Last week I went to go talk to a group of vocational students about networking. While I was there, I needed to send a couple of emails. I prefer to write emails from my laptop, so I pulled it out of my bag between talks and did the first thing that came to mind: I asked for the wireless SSID and password. Afterwards, I started thinking about how far we’ve come with connectivity.
I can still remember working with a wireless card back in 2001 trying to get the drivers to play nice with Windows 2000. Now, wireless cards are the rule and wired ports are the exception. My primary laptop needs a dongle to have a wired port. My new Mac Mini is happily churning along halfway across the room connected to my network as a server over wireless. It would appear that the user edge quietly became wireless and no tears were shed for the wire.
It’s also funny that a lot of the big security features like 802.1x and port security became less and less of an issue once open ports started disappearing in common areas. 802.1x for wired connections is barely even talked about now. It’s more of an authentication mechanism for wireless now. I’ve even heard some vendors of these solutions touting the advantages of using it with wireless and then throwing in the afterthought comment, “We also made it easy to configured for wired connections too.”
We still need wires, of course. Access points have to connect to the infrastructure. Power still can be delivered via microwave. But the shift toward wireless has made ubiquitous cabling unnecessary. I used to propose a minimum of four cable drops per room to provide connectivity in a school. I would often argue for six in case a teacher wanted to later add an IP phone and a couple of student workstations. Now, almost everything is wireless. The single wire powers a desk phone and an antiquated desktop. Progressive schools are replacing the phones with soft clients and the desktops with teach laptops.
The wire is not in any danger of becoming extinct. But it is going to be relegated to the special purpose category. Wires will only live behind the scenes in data centers and IDF closets. They will be the thing that we throw in our bag for emergencies, like an extra console cable or a VGA adapter.
Wireless is the future. People don’t walk into a coffee shop and ask, “Hey, where’s the Ethernet cable?” Users don’t crowd around wall plates with hubs to split the one network drop into four or eight so they can plug their tablets in. Companies like Aruba Networks recognized this already when they started posing questions about all-wireless designs. We even made a video about it:
While I don’t know that the all-wireless design is going to work, I can say with certainty that the only wires that will be running across your desktop soon will be power cables and the occasional USB cord. Ethernet will be relegated to the same class as electrical wires connected to breaker boxes and water pipes. Important and unseen.
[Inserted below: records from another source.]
(** ** The event history under emissions and the cleanup timer *)

(** The two ways in which the engine changes its event history. *)
Inductive HistoryOp :=
| Emit (event : AuditEvent.t)
    (* [emitAuditEvent] *)
| Cleanup (now : Z).
    (* [cleanupOldEvents], which the monitoring timer runs every five
       seconds; [now] is the reading of [Date.now()] *)

Definition applyHistoryOp (eventHistory : list AuditEvent.t) (op : HistoryOp)
    : list AuditEvent.t :=
  match op with
  | Emit event => ProductionAuditEngine.emitAuditEvent event eventHistory
  | Cleanup now => ProductionAuditEngine.cleanupOldEvents now eventHistory
  end.

(** The events emitted by a sequence of operations, in their order. *)
Definition emitted (ops : list HistoryOp) : list AuditEvent.t :=
  omap (fun op => match op with
                  | Emit event => Some event
                  | Cleanup _ => None
                  end) ops.

(** * Properties *)

(** ** The scenarios of the specification, run on the model *)

Example scenario_volumetric_shortfall :
  match PetroleumATGAnalyzer.analyze 0 gaugedPetroleum with
  | Some r =>
      AgentResult.hasViolation r = true
      ∧ filter (isType "atg-shortfall") (AgentResult.findings r)
        = [Finding.mk "atg-shortfall" critical]
      ∧ (15 <= AgentResult.riskScore r)%Z
      ∧ metadataGet "estimatedShortfall" r
        = Some (MNum ((5882 - 5000) * 100000 / 5882))
  | None => False
  end.
Proof. vm_compute. repeat split; discriminate. Qed.

Example scenario_origin_fraud :
  match ECOWASOriginVerificationAgent.analyze 0 chineseOrigin with
  | Some r =>
      AgentResult.hasViolation r = true
      ∧ Finding.mk "origin-fraud" critical ∈ AgentResult.findings r
  | None => False
  end.
Proof. vm_compute. split; [reflexivity|]. apply list_elem_of_here. Qed.

Example scenario_tin_of_six_digits :
  GhanaTaxComplianceAgent.tinPattern "TIN123" = false
  ∧ GhanaTaxComplianceAgent.tinPattern "TIN123456" = false
  ∧ GhanaTaxComplianceAgent.tinPattern "TIN1234567" = true
  ∧ GhanaTaxComplianceAgent.tinPattern "TIN1234567890" = true
  ∧ GhanaTaxComplianceAgent.tinPattern "TIN12345678901" = false
  ∧ GhanaTaxComplianceAgent.tinPattern "TIN12345A7" = false.
Proof. repeat split. Qed.

Example scenario_filter_by_hs_code :
  GhanaAuditRunner.filterDeclarations [mockDeclaration; nigerianCotton]
    (AuditExecutionConfig.mk "case-3" scope_hs_codes
       (TargetFilters.mk (Some ["2710"]) None None None None None None)
       (AgentConfig.mk true true true true)
       (ExecutionOptions.mk true 10 30000 true))
  = Some [mockDeclaration].
Proof. reflexivity. Qed.

(** ** The agents *)

Lemma includes_false (l : list string) (x : string) :
  x ∉ l → includes l x = false.
Proof. intros H. unfold includes. by apply bool_decide_eq_false_2. Qed.

Lemma includes_true (l : list string) (x : string) :
  x ∈ l → includes l x = true.
Proof. intros H. unfold includes. by apply bool_decide_eq_true_2. Qed.

Lemma some_false {A} (f : A → bool) (l : list A) :
  (∀ x, x ∈ l → f x = false) → some f l = false.
Proof.
  unfold some. induction l as [|a l IH]; intros H; [done|].
  cbn. rewrite (H a) by set_solver. apply IH. intros x Hx. apply H. set_solver.
Qed.

(** A declaration that carries its HS code, claims ECOWAS origin and
    names an origin country outside the ECOWAS list gets a result of the
    origin agent that has [hasViolation = true] and exactly one finding of
    type "origin-fraud", of severity critical. *)
Theorem origin_fraud_flagged (elapsed : Z) (d : Declaration.t) (hs : string) :
  Declaration.hsCode d = Some hs →
  Declaration.ecowasOrigin d = true →
  Declaration.originCountry d ∉ ECOWASOriginVerificationAgent.ecowasCountries →
  ∃ r, ECOWASOriginVerificationAgent.analyze elapsed d = Some r
       ∧ AgentResult.hasViolation r = true
       ∧ filter (isType "origin-fraud") (AgentResult.findings r)
         = [Finding.mk "origin-fraud" critical].
Proof.
  intros Hhs Heo Hnot.
  unfold ECOWASOriginVerificationAgent.analyze,
    ECOWASOriginVerificationAgent.originClaimChecks,
    ECOWASOriginVerificationAgent.isUnderValued,
    ECOWASOriginVerificationAgent.verifyDocuments.
  rewrite Heo, Hhs. cbn beta iota.
  rewrite (includes_false _ _ Hnot). cbn [negb].
  repeat case_match; simplify_eq; cbn; eexists;
    (split; [reflexivity|]); cbn; split; done.
Qed.

Lemma origin_fraud_flagged_witness :
  Declaration.hsCode chineseOrigin = Some "27101990"
  ∧ Declaration.ecowasOrigin chineseOrigin = true
  ∧ (Declaration.originCountry chineseOrigin
       ∉ ECOWASOriginVerificationAgent.ecowasCountries)
  ∧ ∃ r, ECOWASOriginVerificationAgent.analyze 3 chineseOrigin = Some r
         ∧ AgentResult.hasViolation r = true
         ∧ filter (isType "origin-fraud") (AgentResult.findings r)
           = [Finding.mk "origin-fraud" critical].
Proof.
  assert (H : Declaration.originCountry chineseOrigin
                ∉ ECOWASOriginVerificationAgent.ecowasCountries)
    by (apply (bool_decide_unpack _); vm_compute; exact I).
  split; [reflexivity|]. split; [reflexivity|]. split; [exact H|].
  apply (origin_fraud_flagged 3 chineseOrigin "27101990");
    [reflexivity | reflexivity | exact H].
Defined.

(** Without an HS code, and with a declared value, the same agent does
    not return: [isUnderValued] dereferences the missing property. *)
Example origin_agent_throws_without_hs_code (elapsed : Z) :
  ECOWASOriginVerificationAgent.analyze elapsed noHsCode = None.
Proof. reflexivity. Qed.

(** C2.  A declaration that claims ECOWAS origin, names China as its
    origin country, declares a value and has no HS code gets no result
    from the origin agent: the finding "origin-fraud" has been pushed
    when [isUnderValued] dereferences the missing HS code and [analyze]
    throws.  [processDeclaration] catches the throw, so an audit that
    runs the origin agent records nothing for the declaration.  The same
    declaration with an HS code is flagged as the claim says. *)
Theorem origin_fraud_lost_without_hs_code (elapsed : Z)
    (clock : string → Declaration.t → Z) :
  Declaration.ecowasOrigin noHsCode = true
  ∧ (Declaration.originCountry noHsCode
       ∉ ECOWASOriginVerificationAgent.ecowasCountries)
  ∧ ECOWASOriginVerificationAgent.analyze elapsed noHsCode = None
  ∧ GhanaAuditRunner.processDeclaration clock noHsCode originOnlyConfig
    = Some []
  ∧ ∃ r, ECOWASOriginVerificationAgent.analyze elapsed chineseOrigin = Some r
         ∧ AgentResult.hasViolation r = true
         ∧ filter (isType "origin-fraud") (AgentResult.findings r)
           = [Finding.mk "origin-fraud" critical].
Proof.
  assert (Hnot : Declaration.originCountry noHsCode
                   ∉ ECOWASOriginVerificationAgent.ecowasCountries)
    by (apply (bool_decide_unpack _); vm_compute; exact I).
  split; [reflexivity|]. split; [exact Hnot|]. split; [reflexivity|].
  split; [reflexivity|].
  apply (origin_fraud_flagged elapsed chineseOrigin "27101990");
    [reflexivity|reflexivity|exact Hnot].
Qed.

(** C10. A declaration that does not claim ECOWAS origin and has no
    "certificate-of-origin" among its documents gets a result of the
    origin agent with [hasViolation = false], although the findings hold a
    "missing-document" finding and the risk score is 10. *)
Theorem missing_certificate_is_not_a_violation (elapsed : Z)
    (d : Declaration.t) :
  Declaration.ecowasOrigin d = false →
  (∀ docs, Declaration.documents d = Some docs →
           "certificate-of-origin" ∉ docs) →
  ∃ r, ECOWASOriginVerificationAgent.analyze elapsed d = Some r
       ∧ AgentResult.hasViolation r = false
       ∧ (∃ f, f ∈ AgentResult.findings r ∧ Finding.type f = "missing-document")
       ∧ AgentResult.riskScore r = 10%Z.
Proof.
  intros Heo Hdocs.
  unfold ECOWASOriginVerificationAgent.analyze,
    ECOWASOriginVerificationAgent.verifyDocuments.
  rewrite Heo. cbn [mbind option_bind].
  assert (Hmissing :
    match Declaration.documents d with
    | Some docs => negb (includes docs "certificate-of-origin")
    | None => true
    end = true).
  { destruct (Declaration.documents d) as [docs|] eqn:E; [|done].
    by rewrite (includes_false _ _ (Hdocs docs eq_refl)). }
  rewrite Hmissing. cbn.
  eexists. split; [reflexivity|]. cbn. repeat split.
  exists (Finding.mk "missing-document" high). split; [set_solver | done].
Qed.

Lemma missing_certificate_is_not_a_violation_witness :
  Declaration.ecowasOrigin invoicedCotton = false
  ∧ (∀ docs, Declaration.documents invoicedCotton = Some docs →
             "certificate-of-origin" ∉ docs)
  ∧ ∃ r, ECOWASOriginVerificationAgent.analyze 3 invoicedCotton = Some r
         ∧ AgentResult.hasViolation r = false
         ∧ (∃ f, f ∈ AgentResult.findings r
                 ∧ Finding.type f = "missing-document")
         ∧ AgentResult.riskScore r = 10%Z.
Proof.
  assert (H : ∀ docs, Declaration.documents invoicedCotton = Some docs →
                      "certificate-of-origin" ∉ docs).
  { intros docs [= <-]. apply (bool_decide_unpack _). vm_compute. exact I. }
  split; [reflexivity|]. split; [exact H|].
  apply (missing_certificate_is_not_a_violation 3 invoicedCotton);
    [reflexivity|exact H].
Defined.

(** C4. A declaration whose HS code starts with none of the petroleum
    prefixes 2709, 2710, 2711, 2713 gets from the petroleum agent
    [hasViolation = false], confidence 1.0, risk score 0 and no findings,
    whatever its other properties are. *)
Theorem non_petroleum_is_a_no_op (elapsed : Z) (d : Declaration.t)
    (hs : string) :
  Declaration.hsCode d = Some hs →
  (∀ code, code ∈ PetroleumATGAnalyzer.petroleumHSCodes →
           startsWith hs code = false) →
  ∃ r, PetroleumATGAnalyzer.analyze elapsed d = Some r
       ∧ AgentResult.hasViolation r = false
       ∧ (AgentResult.confidence r == 1)%Q
       ∧ AgentResult.riskScore r = 0%Z
       ∧ AgentResult.findings r = [].
Proof.
  intros Hhs Hnone.
  unfold PetroleumATGAnalyzer.analyze. rewrite Hhs. cbn [mbind option_bind].
  rewrite (some_false (fun code => startsWith hs code) _ Hnone). cbn [negb].
  eexists. split; [reflexivity|]. by cbn.
Qed.

Lemma non_petroleum_is_a_no_op_witness :
  Declaration.hsCode nigerianCotton = Some "52010000"
  ∧ (∀ code, code ∈ PetroleumATGAnalyzer.petroleumHSCodes →
             startsWith "52010000" code = false)
  ∧ ∃ r, PetroleumATGAnalyzer.analyze 3 nigerianCotton = Some r
         ∧ AgentResult.hasViolation r = false
         ∧ (AgentResult.confidence r == 1)%Q
         ∧ AgentResult.riskScore r = 0%Z
         ∧ AgentResult.findings r = [].
Proof.
  assert (H : ∀ code, code ∈ PetroleumATGAnalyzer.petroleumHSCodes →
                      startsWith "52010000" code = false).
  { intros code Hcode. unfold PetroleumATGAnalyzer.petroleumHSCodes in Hcode.
    repeat (apply elem_of_cons in Hcode as [-> | Hcode]; [reflexivity|]).
    by apply elem_of_nil in Hcode. }
  split; [reflexivity|]. split; [exact H|].
  apply (non_petroleum_is_a_no_op 3 nigerianCotton "52010000");
    [reflexivity|exact H].
Defined.

(** The sum [calculateTotalTaxLiability] folds, in closed form. *)
Lemma totalTaxLiability_closed_form (v : Q) (ecowasOrigin : bool) :
  (totalTaxLiability v ecowasOrigin
   == v * (0.15 + 0.025 + 0.025 + 0.01)
      + (if ecowasOrigin then 0 else v * 0.05))%Q.
Proof.
  unfold totalTaxLiability, sumQ. cbn [fold_left].
  destruct ecowasOrigin; ring.
Qed.

(** Over exact rationals the [totalTaxLiability] that the tax agent
    reports in its metadata is value × (0.15 + 0.025 + 0.025 + 0.01),
    plus value × 0.05 unless the declaration claims ECOWAS origin;
    replacing the stated tax breakdown by any other, or removing it,
    leaves the reported number unchanged.  On doubles the two sides
    differ in rounding, see [tax_liability_formula_refuted]. *)
Theorem tax_liability_formula (elapsed : Z) (d : Declaration.t) :
  ∃ r q,
    GhanaTaxComplianceAgent.analyze elapsed d = Some r
    ∧ metadataGet "totalTaxLiability" r = Some (MNum q)
    ∧ (q == Declaration.value d * (0.15 + 0.025 + 0.025 + 0.01)
            + (if Declaration.ecowasOrigin d then 0
               else Declaration.value d * 0.05))%Q
    ∧ ∀ taxes, ∃ r',
        GhanaTaxComplianceAgent.analyze elapsed (withTaxes taxes d) = Some r'
        ∧ metadataGet "totalTaxLiability" r' = Some (MNum q).
Proof.
  unfold GhanaTaxComplianceAgent.analyze, metadataGet.
  eexists _, (GhanaTaxComplianceAgent.calculateTotalTaxLiability d).
  split; [reflexivity|].
  cbn [AgentResult.metadata generateResult mbind option_bind].
  split; [apply lookup_insert_eq|].
  split; [exact (totalTaxLiability_closed_form (Declaration.value d)
                   (Declaration.ecowasOrigin d))|].
  intros taxes. eexists. split; [reflexivity|].
  cbn [AgentResult.metadata generateResult mbind option_bind].
  apply lookup_insert_eq.
Qed.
I love wireless, but in the Enterprise it should only be used for guests, mobile devices, and other non-permanent uses. My primary concern is that a perfectly functioning wireless can be disrupted without notice by an interference source. This could be caused by malicious jamming, but perhaps more likely it can occur from a new wireless system moving in and trashing the unlicensed frequencies.
If someone is walking into your enterprise with jamming equipment unimpeded, what’s to stop them from walking around to everyone’s desk and shutting off their power strips? Or snipping ethernet cables with wire cutters? I don’t follow the logic here… Sure, everything is susceptible to some sort of physical attack–and wifi more so than wired.
I think the case you described, while valid, is unlikely. Also, there are a number of ways to track and mitigate that kind of attack with enterprise wifi systems. If we’re talking about life-safety systems or servers on wifi, sure, bad idea. If we’re talking about CFOs Laptop accessing Outlook…yea, that can go on wifi IMHO. You have to accept a certain amount of risk with any technology and the benefits outweigh the risks in the case of wireless for most end user access cases that I can think of.
That’s a valid concern Tristan. But with this great push towards BYOD/CYOD which dumps a lot of IT cost to employee there’s very little chance WiFi adoption will be stopped. Heck, industry is supporting it by gradually dropping RG45 as a default connectivity option.
As per jamming, it’s possible but gets very expensive as the range of jamming area increases.
you can go from this for 50$ and up 10 meter range
to this for 6K $ and 120 meters range
So even at best you’re creating deadspot in an enterprise sized network.
I’d keep my critical assets on wire and push the regular office crowd to WiFi.